### Material for this task
Lemma queue_inv_step a w :
  queue_inv w -> queue_inv (step options normalizeUrl buildUrl call_need a w).
Proof.
  intros (HF & (k & rs & Hq & Hrs & Hk) & Hnodup & Hpending).
  pose proof (fresh_Evolves _ _ HF (step_Evolves options normalizeUrl buildUrl call_need a w))
    as HF'.
  destruct HF as (F1 & F2 & F3).
  assert (forall p, p ∈ resolver_ids (promises w) -> p < nextPromise w) as Hlt
    by (intros p Hp; apply F3; by apply elem_of_resolver_ids).
  split; [ exact HF' | ].
  destruct (step_Effect a w) as [ Eq Es Ea En | Eq Es Ea En | Eq Es Ea En | Eq Es Ea En
                                | Eq Es Ea En | p ok _ Hp Eq Ea En Es ].
  - rewrite Eq, Es, Ea. split; [ by exists k, rs | by split ].
  - rewrite Eq. split.
    { exists 0, []. split; [ done | split; [ apply not_elem_of_nil | done ] ]. }
    split; [ constructor | ].
    intros p Hp. by apply elem_of_nil in Hp.
  - rewrite Eq, Es, Ea. split; [ | split ].
    + exists (S k), (rs ++ [LoginResolver (nextPromise w)]). split; [ | split ].
      * rewrite Hq. simpl. by rewrite <- app_assoc.
      * intros H. apply elem_of_app in H as [ H | H ]; [ done | ].
        apply list_elem_of_singleton in H. discriminate.
      * rewrite count_login_resolvers_app. simpl. lia.
    + simpl. rewrite resolver_ids_app. simpl. apply NoDup_app. split; [ exact Hnodup | ].
      split; [ | apply NoDup_singleton ].
      intros p Hp Hp'. apply list_elem_of_singleton in Hp'. apply Hlt in Hp. lia.
    + simpl. rewrite resolver_ids_app. simpl. intros p Hp.
      apply elem_of_app in Hp as [ Hp | Hp ]; [ by apply Hpending | ].
      apply list_elem_of_singleton in Hp. subst p. split.
      * apply F1. lia.
      * intros H. apply F2 in H. lia.
  - rewrite Eq, Es, Ea. split; [ | split ].
    + exists k, (rs ++ [PopupResolver (nextPromise w)]). split; [ | split ].
      * rewrite Hq. by rewrite <- app_assoc.
      * intros H. apply elem_of_app in H as [ H | H ]; [ done | ].
        apply list_elem_of_singleton in H. discriminate.
      * rewrite count_login_resolvers_app. simpl. lia.
    + rewrite resolver_ids_app. simpl. apply NoDup_app. split; [ exact Hnodup | ].
      split; [ | apply NoDup_singleton ].
      intros p Hp Hp'. apply list_elem_of_singleton in Hp'. apply Hlt in Hp. lia.
    + rewrite resolver_ids_app. simpl. intros p Hp.
      apply elem_of_app in Hp as [ Hp | Hp ]; [ by apply Hpending | ].
      apply list_elem_of_singleton in Hp. subst p. split.
      * apply F1. lia.
      * intros H. apply F2 in H. lia.
  - rewrite Eq, Es, Ea. split; [ by exists k, rs | split; [ exact Hnodup | ] ].
    intros p Hp. destruct (Hpending p Hp) as [Hs Ha]. split; [ exact Hs | ].
    intros H. apply elem_of_app in H as [ H | H ]; [ done | ].
    apply list_elem_of_singleton in H. apply Hlt in Hp. lia.
  - rewrite Eq, Ea. split; [ by exists k, rs | split; [ exact Hnodup | ] ].
    intros q Hq'. destruct (Hpending q Hq') as [Hs Ha]. split.
    + destruct Es as [ -> | (_ & _ & ->) ]; [ exact Hs | ].
      rewrite lookup_insert_ne; [ exact Hs | ]. intros <-. done.
    + intros H. apply list_elem_of_filter in H as [_ H]. done.
Qed.

Lemma queue_inv_initial href : queue_inv (initial_world href).
Proof.
  split; [ apply initial_world_fresh | ]. simpl.
  split.
  { exists 0, []. split; [ done | split; [ apply not_elem_of_nil | done ] ]. }
  split; [ constructor | ].
  intros p Hp. by apply elem_of_nil in Hp.
Qed.

Lemma reachable_queue_inv href history :
  queue_inv (run options normalizeUrl buildUrl call_need history (initial_world href)).
Proof.
  induction history as [ | a rest IH ] using rev_ind; [ apply queue_inv_initial | ].
  rewrite run_app. simpl. by apply queue_inv_step.
Qed.

End UsePopupLoginMore.

(** ** Further properties of the handshake and of the state store *)

Section HandshakeProperties.

Variable options : LoginOptions.
Variable normalizeUrl : string -> string.
Variable buildUrl : string -> string -> string -> string -> string.
Variable call_need : nat -> AuthenticationState -> list Need -> JsValue -> bool.


(** A handler that waits for its notifier keeps waiting, and its promise
    stays pending, through every action but that notifier's answer. *)
Lemma awaiting_step p a w :
  (forall ok, a <> ANotifierResolved p ok) ->
  p ∈ awaitingNotifier w /\ settled w !! p = None ->
  p ∈ awaitingNotifier (step options normalizeUrl buildUrl call_need a w) /\
  settled (step options normalizeUrl buildUrl call_need a w) !! p = None.
Proof.
  intros Hother [Ha Hs].
  destruct (step_Effect options normalizeUrl buildUrl call_need a w)
    as [ _ Es Ea _ | _ Es Ea _ | _ Es Ea _ | _ Es Ea _ | _ Es Ea _ | q ok Hq _ _ Ea _ Es ];
    try (rewrite Es, Ea; by split).
  - rewrite Es, Ea. split; [ apply elem_of_app; by left | exact Hs ].
  - assert (p <> q) as Hne by (intros ->; by destruct (Hother ok)).
    rewrite Ea. split; [ by apply list_elem_of_filter | ].
    destruct Es as [ -> | (_ & _ & ->) ]; [ exact Hs | ].
    by rewrite lookup_insert_ne.
Qed.

(** X6: in every reachable state the queue consists of refresh waiters
    followed by resolvers, one refresh waiter for each queued resolver of a
    [login()] call; so a refresh waiter stands before every resolver in the
    queue, whoever enqueued it. *)
Theorem queue_refreshes_first (href : string) (history : list Action) :
  let w := run options normalizeUrl buildUrl call_need history (initial_world href) in
  (exists k rs, promises w = replicate k RefreshWaiter ++ rs /\
                (RefreshWaiter ∉ rs) /\ k = count_login_resolvers rs) /\
  (forall i j x, promises w !! i = Some RefreshWaiter ->
                 promises w !! j = Some x -> x <> RefreshWaiter -> i < j).
Proof.
  intros w.
  destruct (reachable_queue_inv options normalizeUrl buildUrl call_need href history)
    as (_ & (k & rs & Hq & Hrs & Hk) & _). fold w in Hq.
  split; [ by exists k, rs | ].
  intros i j x Hi Hj Hx. rewrite Hq in Hi, Hj.
  assert (i < k) as Hik.
  { destruct (decide (i < k)) as [ | Hge ]; [ done | ].
    rewrite lookup_app_r in Hi by (rewrite length_replicate; lia).
    apply list_elem_of_lookup_2 in Hi. done. }
  assert (k <= j) as Hkj.
  { destruct (decide (k <= j)) as [ | Hlt ]; [ done | ].
    rewrite lookup_app_l in Hj by (rewrite length_replicate; lia).
    apply lookup_replicate in Hj as [-> _]. done. }
  lia.
Qed.



(** X9: when the popup is blocked and the notifier allows the redirection,
    the page is sent to the login URL, with the completion URL to return to
    (the configured one, normalised, or else the current location) as the
    [next] parameter; the promise of that [login()] is left pending, for
    good. *)
Theorem login_blocked_redirect_accepted (href : string) (history later : list Action) :
  let w := run options normalizeUrl buildUrl call_need history (initial_world href) in
  let r := login options normalizeUrl buildUrl None w in
  let w' := notifier_resolved options normalizeUrl buildUrl (fst r) true (snd r) in
  let target := buildUrl (loginUrl options) (location w) (nextQueryParam options)
                         (match redirectionCompleteUrl options with
                          | Some u => normalizeUrl u
                          | None => location w
                          end) in
  location w' = target /\
  trace w' = trace w ++ [EvWindowOpen (buildUrl (loginUrl options) (location w)
                                                (nextQueryParam options)
                                                (normalizeUrl (completeUrl options)));
                         EvPopupFailedNotifier; EvSetLocation target] /\
  settled (run options normalizeUrl buildUrl call_need later w') !! fst r = None.
Proof.
  intros w r w' target.
  destruct (reachable_fresh options normalizeUrl buildUrl call_need href history)
    as (F1 & F2 & F3). fold w in F1, F2, F3.
  assert (w' = set_location target
                 (set_awaitingNotifier
                    (filter (λ q, q ≠ nextPromise w) (awaitingNotifier w ++ [nextPromise w]))
                    (snd r))) as Hw'.
  { subst w' r. unfold notifier_resolved. simpl.
    rewrite bool_decide_eq_true_2
      by (apply elem_of_app; right; by apply list_elem_of_singleton).
    reflexivity. }
  split; [ by rewrite Hw' | ]. split.
  - rewrite Hw'. subst r. simpl. rewrite <- !app_assoc. reflexivity.
  - assert (pending (fst r) w') as Hpending.
    { rewrite Hw'. subst r. unfold pending. simpl. split; [ apply F1; lia | ].
      split; [ | lia ]. intros H. apply list_elem_of_filter in H as [H _]. done. }
    eapply pending_Evolves; [ exact Hpending | apply run_Evolves ].
Qed.

(** X10: the refusal reaches the caller whatever happens between the
    [login()] call and the notifier's answer (messages, other logins,
    refreshes, answers of other notifiers): the promise is rejected with the
    message, and the answer changes nothing else. *)
Theorem notifier_refusal_after_interleaving (href : string)
        (history between : list Action) :
  let w := run options normalizeUrl buildUrl call_need history (initial_world href) in
  let r := login options normalizeUrl buildUrl None w in
  let w1 := run options normalizeUrl buildUrl call_need between (snd r) in
  let w' := notifier_resolved options normalizeUrl buildUrl (fst r) false w1 in
  (forall a ok, a ∈ between -> a <> ANotifierResolved (fst r) ok) ->
  settled w1 !! fst r = None /\
  settled w' !! fst r =
    Some (Rejected "Could not open popup window and redirection has not been allowed") /\
  location w' = location w1 /\ trace w' = trace w1 /\ promises w' = promises w1 /\
  loginState w' = loginState w1.
Proof.
  intros w r w1 w' Hother.
  destruct (reachable_fresh options normalizeUrl buildUrl call_need href history)
    as (F1 & _). fold w in F1.
  assert (fst r ∈ awaitingNotifier w1 /\ settled w1 !! fst r = None) as [Ha Hs].
  { subst w1. revert Hother.
    induction between as [ | a rest IH ] using rev_ind; intros Hother.
    - subst r. simpl. split; [ | apply F1; lia ].
      apply elem_of_app. right. by apply list_elem_of_singleton.
    - rewrite run_app. simpl. apply awaiting_step.
      + intros ok. apply Hother. apply elem_of_app. right. by apply list_elem_of_singleton.
      + apply IH. intros b ok Hb. apply Hother. apply elem_of_app. by left. }
  split; [ exact Hs | ].
  subst w'. generalize dependent (fst r). intros p _ Ha Hs.
  unfold notifier_resolved. rewrite bool_decide_eq_true_2 by exact Ha.
  unfold handleFailedLoginPopup_then, settle. simpl. rewrite Hs. simpl.
  rewrite lookup_insert_eq. done.
Qed.

(** X11: a logged-out cache is never trusted: on it [check(true)] does
    exactly what [check(false)] does, request included. *)
Theorem check_logged_out_refetches (resp : AuthenticationState) (w : World) :
  loggedIn (loginState w) = false ->
  check options true resp w = check options false resp w /\
  trace (snd (check options true resp w)) <> trace w.
Proof.
  intros Hout. unfold check. rewrite Hout. simpl. split; [ reflexivity | ].
  destruct (loginStateTransformer options); simpl; intros H;
    apply (f_equal length) in H; rewrite !length_app in H; simpl in H; lia.
Qed.

(** X12: once a refresh has stored a logged-in state, every later
    [check(true)] answers with that state and asks the server nothing,
    whatever the server would say by then. *)
Theorem check_refresh_then_cached (resp resp' : AuthenticationState) (w : World) :
  let fetched := match loginStateTransformer options with
                 | Some transformer => transformer resp
                 | None => resp
                 end in
  let w1 := snd (check options false resp w) in
  loggedIn fetched = true ->
  check options true resp' w1 = (fetched, w1).
Proof.
  intros fetched w1 Hlogged.
  assert (loginState w1 = fetched) as Hst by (subst w1; apply check_false_loginState).
  unfold check at 1. rewrite Hst, Hlogged. simpl. reflexivity.
Qed.

(** X13: what [loginAndAuthorize] answers after the popup is computed from
    the state it held before the popup.  If that state had no provided needs
    and no required need is a function, the answer is false, whatever the
    refreshed state provides. *)
Theorem loginAndAuthorize_resume_uses_old_needs (authState : AuthenticationState)
        (needsRequired : list Need) (extra : JsValue) (w : World) :
  or_empty (needsProvided authState) = [] ->
  forallb (fun n => negb (is_function_need n)) needsRequired = true ->
  fst (loginAndAuthorize_resume call_need authState (Some needsRequired) extra w) = false.
Proof.
  intros Hnone Hnofun. unfold loginAndAuthorize_resume.
  destruct (negb (loggedIn (loginState w))); [ reflexivity | ].
  unfold run_authorize.
  destruct (authorize call_need authState (Some needsRequired) (needsProvided authState) extra)
    as [b calls] eqn:Hauth.
  simpl. change b with (fst (b, calls)). rewrite <- Hauth.
  apply not_true_is_false. rewrite authorize_true_iff. rewrite Hnone. simpl.
  intros (n & Hin & Hsat).
  rewrite forallb_forall in Hnofun. specialize (Hnofun n Hin).
  destruct n as [ s | f | o ]; simpl in *; discriminate.
Qed.

End HandshakeProperties.

(** ** The navigation guard *)

Section PopupLoginPluginProperties.

Variable options : LoginOptions.
Variable call_need : nat -> AuthenticationState -> list Need -> JsValue -> bool.

Lemma check_result b resp w :
  fst (check options b resp w) = loginState (snd (check options b resp w)).
Proof.
  unfold check. destruct (loggedIn (loginState w) && b); [ reflexivity | ].
  by destruct (loginStateTransformer options).
Qed.
Lemma up_commits (a : Point.t) (up : MouseEvent) (s1 : State) :
  originalNavigationOptions s = true ->
  ~ List.In (generateDrawingId env (S (reads s))) (DrawingMap.keys (drawings s)) ->
  drawingFrom a s1 ->
  exists d,
    drawings (after (exit env (Commit up)) s1)
    = drawings s
      ++ [(generateDrawingId env (S (reads s)),
           mkEntry (Some (generateDrawingId env (S (reads s)))) (Some "TrendLine") (Some d)
             (Some (fresh (dom (primitives s)))) (Js.Num (Date_now env (S (S (reads s))))))]
    /\ Drawing.startPoint d = Some a
    /\ Drawing.endPoint d
       = Some (BaseTool.snap (Options.snapToPrice (Drawing.options d)) (screenToChart env up))
    /\ Drawing.options d
       = Options.spread (BaseTool.options (object s t))
           (Options.spread (BaseTool.options (object s t)) (options s))
    /\ primitives (after (exit env (Commit up)) s1) !! fresh (dom (primitives s))
       = Some (TrendLinePrimitive.new (Some d))
    /\ host (after (exit env (Commit up)) s1)
       = host s ++ [LockNavigation; AttachPrimitive (fresh (dom (primitives s))); Repaint;
                    UnlockNavigation]
    /\ navigationLocked (after (exit env (Commit up)) s1) = false
    /\ isDrawing (after (exit env (Commit up)) s1) = false
    /\ currentDrawing (after (exit env (Commit up)) s1) = None.
Proof.
  intros Horig0 Hfreshid H1.
  destruct (up_runs a up s1 Horig0 Hfreshid H1) as (d & s2 & E & H).
  exists d.
  assert (Es : after (exit env (Commit up)) s1 = s2).
  { unfold after, exit, deliver. unfold bind at 1, get at 1.
    destruct H1 as (_ & _ & -> & _). rewrite E. reflexivity. }
  rewrite Es. exact H.
Qed.
(** * Strix proxy configuration: a shallow embedding of [strix/proxy_config.py]

    The module holds three optional proxy URLs, validates them when a
    [ProxyConfig] is constructed, resolves the URL to use for tool and for
    LLM traffic, renders it for [requests], [httpx] and [litellm], and keeps
    one process-wide instance.

    Python values are modelled as follows:
    - [str | None] is [option string]; truthiness ([if x:], [not x], [or])
      is written out ([None] and the empty string are falsy);
    - a [dict[str, str]] is an association list in insertion order, the
      order [items()] iterates in;
    - exceptions are values of [exn], carrying their class, message and
      [__cause__]; a computation that may raise returns a [Result];
    - [os.environ] is a finite map from names to values;
    - code that reads or writes [os.environ] or the module global is a
      function on [World] (state passing with errors);
    - [urllib.parse.urlparse] is a library function: the definitions and
      theorems are parameterised by it, and [urlparse_model] is an instance
      used for the concrete runs. *)

From Stdlib Require Import ZArith Ascii String List Bool.
From stdpp Require Import base option gmap strings.

Import ListNotations.
Local Open Scope string_scope.

(** ** Exceptions and results *)

(** A raised Python exception: its class name, its message and the exception
    it was raised [from]. Only subclasses of [Exception] are represented,
    so [except Exception] catches every [exn]. *)
#[warnings="-register-all"]
Inductive exn : Type :=
| Exn (cls : string) (msg : string) (cause : option exn).

Definition ValueError (msg : string) (cause : option exn) : exn :=
  Exn "ValueError" msg cause.

Definition exn_msg (e : exn) : string := match e with Exn _ m _ => m end.

Inductive Result (A : Type) : Type :=
| Ok (a : A)
| Raised (e : exn).

Arguments Ok {A} a.
Arguments Raised {A} e.

#[global] Instance Result_ret : MRet Result := fun A a => Ok a.

#[global] Instance Result_bind : MBind Result := fun A B k m =>
  match m with
  | Ok a => k a
  | Raised e => Raised e
  end.

(** [try: body except Exception as e: handler e] *)
Definition try_except {A} (body : Result A) (handler : exn -> Result A) : Result A :=
  match body with
  | Ok a => Ok a
  | Raised e => handler e
  end.

Definition is_ok {A} (r : Result A) : bool :=
  match r with Ok _ => true | Raised _ => false end.

(** ** Python truthiness and containers *)

(** [bool(s)] for a [str]. *)
Definition str_truthy (s : string) : bool :=
  match s with
  | EmptyString => false
  | String _ _ => true
  end.

(** [bool(x)] for a [str | None]. *)
Definition truthy (x : option string) : bool :=
  match x with
  | Some s => str_truthy s
  | None => false
  end.

(** [bool(n)] for an [int | None]. *)
Definition int_truthy (n : option Z) : bool :=
  match n with
  | Some z => negb (z =? 0)%Z
  | None => false
  end.

(** [a or b] on [str | None]. *)
Definition py_or (a b : option string) : option string :=
  if truthy a then a else b.

(** [s in l] for a list of strings. *)
Definition str_in (s : string) (l : list string) : bool :=
  existsb (String.eqb s) l.

(** A [dict[str, str]], in insertion order. *)
Definition dict : Type := list (string * string).

(** [d[k] = v] *)
Fixpoint dict_set (d : dict) (k v : string) : dict :=
  match d with
  | [] => [(k, v)]
  | (k', v') :: d' =>
      if String.eqb k' k then (k', v) :: d' else (k', v') :: dict_set d' k v
  end.

Fixpoint dict_get (d : dict) (k : string) : option string :=
  match d with
  | [] => None
  | (k', v') :: d' => if String.eqb k' k then Some v' else dict_get d' k
  end.

(** ** The URL parser interface *)

(** What the module reads from the value [urlparse] returns: the [scheme]
    attribute and the [hostname] and [port] properties. [port] is computed
    on access and raises [ValueError] for a port that is not a number in
    0..65535. *)
Record ParseResult : Type := {
  scheme : string;
  hostname : option string;
  port : Result (option Z)
}.

(** ** A parser instance

    [urlparse_model] follows CPython's [urllib.parse.urlsplit] (the part
    [urlparse] delegates to for scheme and network location) and the
    [hostname] and [port] properties of its result, on ASCII text. Two
    checks of the library are outside the model: the address check on the
    text between brackets and the NFKC check of a non-ASCII network
    location; the instance is only run on bracket-free ASCII input. The
    port property is modelled for port texts of at most 4300 digits (the
    library's [int] refuses longer ones), and its "could not be cast"
    message quotes the port text in single quotes, as the library's [repr]
    does for a text without quotes or escapes. *)
Module UrlLib.

Definition ascii_in_range (lo hi : nat) (a : ascii) : bool :=
  ((lo <=? nat_of_ascii a) && (nat_of_ascii a <=? hi))%nat.

Definition is_upper : ascii -> bool := ascii_in_range 65 90.
Definition is_lower : ascii -> bool := ascii_in_range 97 122.
Definition is_digit : ascii -> bool := ascii_in_range 48 57.
Definition is_alpha (a : ascii) : bool := is_upper a || is_lower a.

(** [_WHATWG_C0_CONTROL_OR_SPACE] *)
Definition is_c0_or_space : ascii -> bool := ascii_in_range 0 32.
(** * mcp-hue-server: the Hue control service, its REST client and its tools

    A shallow embedding of [hue-service.ts] (class [PhillipsHueService]),
    [hue-api-client.ts] (the axios based resource clients) and [index.ts]
    (the registered tools).

    - Promises are computations in the monad [Async]: a function from the
      [World] to an [Outcome] (resolved, rejected with an error, or never
      settled) and the world afterwards.  [await] is [bind].
    - Everything outside the process is part of the [World]: the service
      object ([this]), the environment variables, the file system, the
      DNS-SD browser, the bridge, and the list of HTTP requests issued so far.
    - Built-ins of the JavaScript runtime whose result depends on Unicode
      tables or on the engine ([localeCompare], [toLowerCase], [JSON.parse],
      [JSON.stringify], [new URL]) are the fields of the class [Runtime].
    - [console.error]/[console.log] output and the ten second pause of
      [createNewHueUser] are not modelled.
    - The optional [customApiKey] argument of the resource clients is never
      passed by the service, so [getConfig] always returns the empty
      configuration and the argument is left out. *)

From Stdlib Require Import List String Ascii ZArith Bool Lia.
From Stdlib Require Import Sorted Permutation DecimalString.
Import ListNotations.
Open Scope string_scope.

(** ** JavaScript values *)

(** The values that [JSON.parse] can produce, request bodies, and
    [undefined].  A JS [number] is an integer here: the code only stores and
    forwards numbers. *)
#[warnings="-register-all"] Inductive JsValue : Type :=
| JsUndefined
| JsNull
| JsBool (b : bool)
| JsNumber (n : Z)
| JsString (s : string)
| JsArray (items : list JsValue)
| JsObject (props : list (string * JsValue)).

(** [ToBoolean]. *)
Definition truthy (v : JsValue) : bool :=
  match v with
  | JsUndefined | JsNull => false
  | JsBool b => b
  | JsNumber n => negb (n =? 0)%Z
  | JsString s => negb (s =? "")
  | JsArray _ | JsObject _ => true
  end.

(** Truthiness of a value of TypeScript type [string | undefined]. *)
Definition truthyStr (o : option string) : bool :=
  match o with
  | Some s => negb (s =? "")
  | None => false
  end.

Fixpoint lookupProp (key : string) (props : list (string * JsValue)) : JsValue :=
  match props with
  | [] => JsUndefined
  | (k, v) :: rest => if k =? key then v else lookupProp key rest
  end.

(** [v.key] for a key that is no built-in property of strings, arrays,
    numbers or booleans (the code reads [username], [clientKey]).
    [None] is the [TypeError] of reading a property of [null] or
    [undefined]. *)
Definition getProp (v : JsValue) (key : string) : option JsValue :=
  match v with
  | JsUndefined | JsNull => None
  | JsObject props => Some (lookupProp key props)
  | _ => Some JsUndefined
  end.

(** [`${n}`] for an integer. *)
Definition numberToString (n : Z) : string :=
  NilZero.string_of_int (Z.to_int n).

(** [`${s}`] for a value of type [string | undefined]. *)
Definition templateStr (o : option string) : string :=
  match o with
  | Some s => s
  | None => "undefined"
  end.

(** ** The runtime's built-ins *)

Class Runtime : Type := {
  (** [a.localeCompare(b)]: negative, zero or positive. *)
  localeCompare : string -> string -> Z;
  (** [s.toLowerCase()]. *)
  toLowerCase : string -> string;
  (** [JSON.parse(text)]; [None] is the [SyntaxError]. *)
  JSON_parse : string -> option JsValue;
  (** [JSON.stringify(value, null, 2)]. *)
  JSON_stringify : JsValue -> string;
  (** [new URL(text).hostname]; [None] is the [TypeError] of an invalid URL. *)
  URL_hostname : string -> option string
}.

(** [Array.prototype.sort(comparefn)].  ECMAScript requires a stable sort
    and fixes the result when [comparefn] is a consistent comparator; this is
    the stable insertion sort that yields it. *)
Section Sort.
Variable comparefn : string -> string -> Z.

Fixpoint sortInsert (x : string) (l : list string) : list string :=
  match l with
  | [] => [x]
  | y :: rest =>
      if (comparefn x y <=? 0)%Z then x :: y :: rest
      else y :: sortInsert x rest
  end.

Definition sort (l : list string) : list string :=
  fold_right sortInsert [] l.
End Sort.

(** ** Bridge resources, as far as the code reads them *)

Record Metadata : Type := mkMetadata {
  name : option string
}.

Record Service : Type := mkService {
  rtype : string;
  rid : option string
}.

(** An element of the [data] array of [/clip/v2/resource/{light,room}].
    The code types it [any]; [metadata], [metadata.name] and [services]
    may be missing. *)
Record Resource : Type := mkResource {
  id : string;
  metadata : option Metadata;
  services : option (list Service)
}.

(** [r.metadata?.name]. *)
Definition metadataName (r : Resource) : option string :=
  match metadata r with
  | Some m => name m
  | None => None
  end.

(** One element of the answer of the v1 registration endpoint. *)
Record RegistrationFailure : Type := mkRegistrationFailure {
  description : option string
}.

Record RegistrationSuccess : Type := mkRegistrationSuccess {
  success_username : option string
}.

Record RegistrationEntry : Type := mkRegistrationEntry {
  error : option RegistrationFailure;
  success : option RegistrationSuccess
}.

(** [interface HueCredentials]. *)
Record HueCredentials : Type := mkHueCredentials {
  username : string;
  clientKey : string
}.

(** The credentials as the JavaScript object they are at run time. *)
Definition credentialsObject (c : HueCredentials) : JsValue :=
  JsObject [("username", JsString (username c));
            ("clientKey", JsString (clientKey c))].

(** ** Errors *)

(** Every error of the code is an [Error] with a message; [HueApiError]
    adds the status and the body.  The other constructors record which
    [throw] raised the error, named after the error taxonomy of the
    specification; [FileError], [JsonSyntaxError] and [RuntimeTypeError] are
    the errors of [fs], [JSON.parse] and of reading a property of a nullish
    value. *)
Inductive HueError : Type :=
| NotFoundError (message : string)
| NoGroupedLightError (message : string)
| DiscoveryError (message : string)
| RegistrationError (message : string)
| ConfigurationError (message : string)
| HueApiError (message : string) (statusCode : Z) (response : JsValue)
| TransportError (message : string)
| FileError (message : string) (code : string)
| JsonSyntaxError (message : string)
| RuntimeTypeError (message : string).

### Action item
Every line above from the line with "location; the instance" to the line with "DNS-SD browser, the", inclusive, must be returned exactly; no other line belongs in the reply.

### Task response
    location; the instance is only run on bracket-free ASCII input. The
    port property is modelled for port texts of at most 4300 digits (the
    library's [int] refuses longer ones), and its "could not be cast"
    message quotes the port text in single quotes, as the library's [repr]
    does for a text without quotes or escapes. *)
Module UrlLib.

Definition ascii_in_range (lo hi : nat) (a : ascii) : bool :=
  ((lo <=? nat_of_ascii a) && (nat_of_ascii a <=? hi))%nat.

Definition is_upper : ascii -> bool := ascii_in_range 65 90.
Definition is_lower : ascii -> bool := ascii_in_range 97 122.
Definition is_digit : ascii -> bool := ascii_in_range 48 57.
Definition is_alpha (a : ascii) : bool := is_upper a || is_lower a.

(** [_WHATWG_C0_CONTROL_OR_SPACE] *)
Definition is_c0_or_space : ascii -> bool := ascii_in_range 0 32.
(** * mcp-hue-server: the Hue control service, its REST client and its tools

    A shallow embedding of [hue-service.ts] (class [PhillipsHueService]),
    [hue-api-client.ts] (the axios based resource clients) and [index.ts]
    (the registered tools).

    - Promises are computations in the monad [Async]: a function from the
      [World] to an [Outcome] (resolved, rejected with an error, or never
      settled) and the world afterwards.  [await] is [bind].
    - Everything outside the process is part of the [World]: the service
      object ([this]), the environment variables, the file system, the
      DNS-SD browser, the bridge, and the list of HTTP requests issued so far.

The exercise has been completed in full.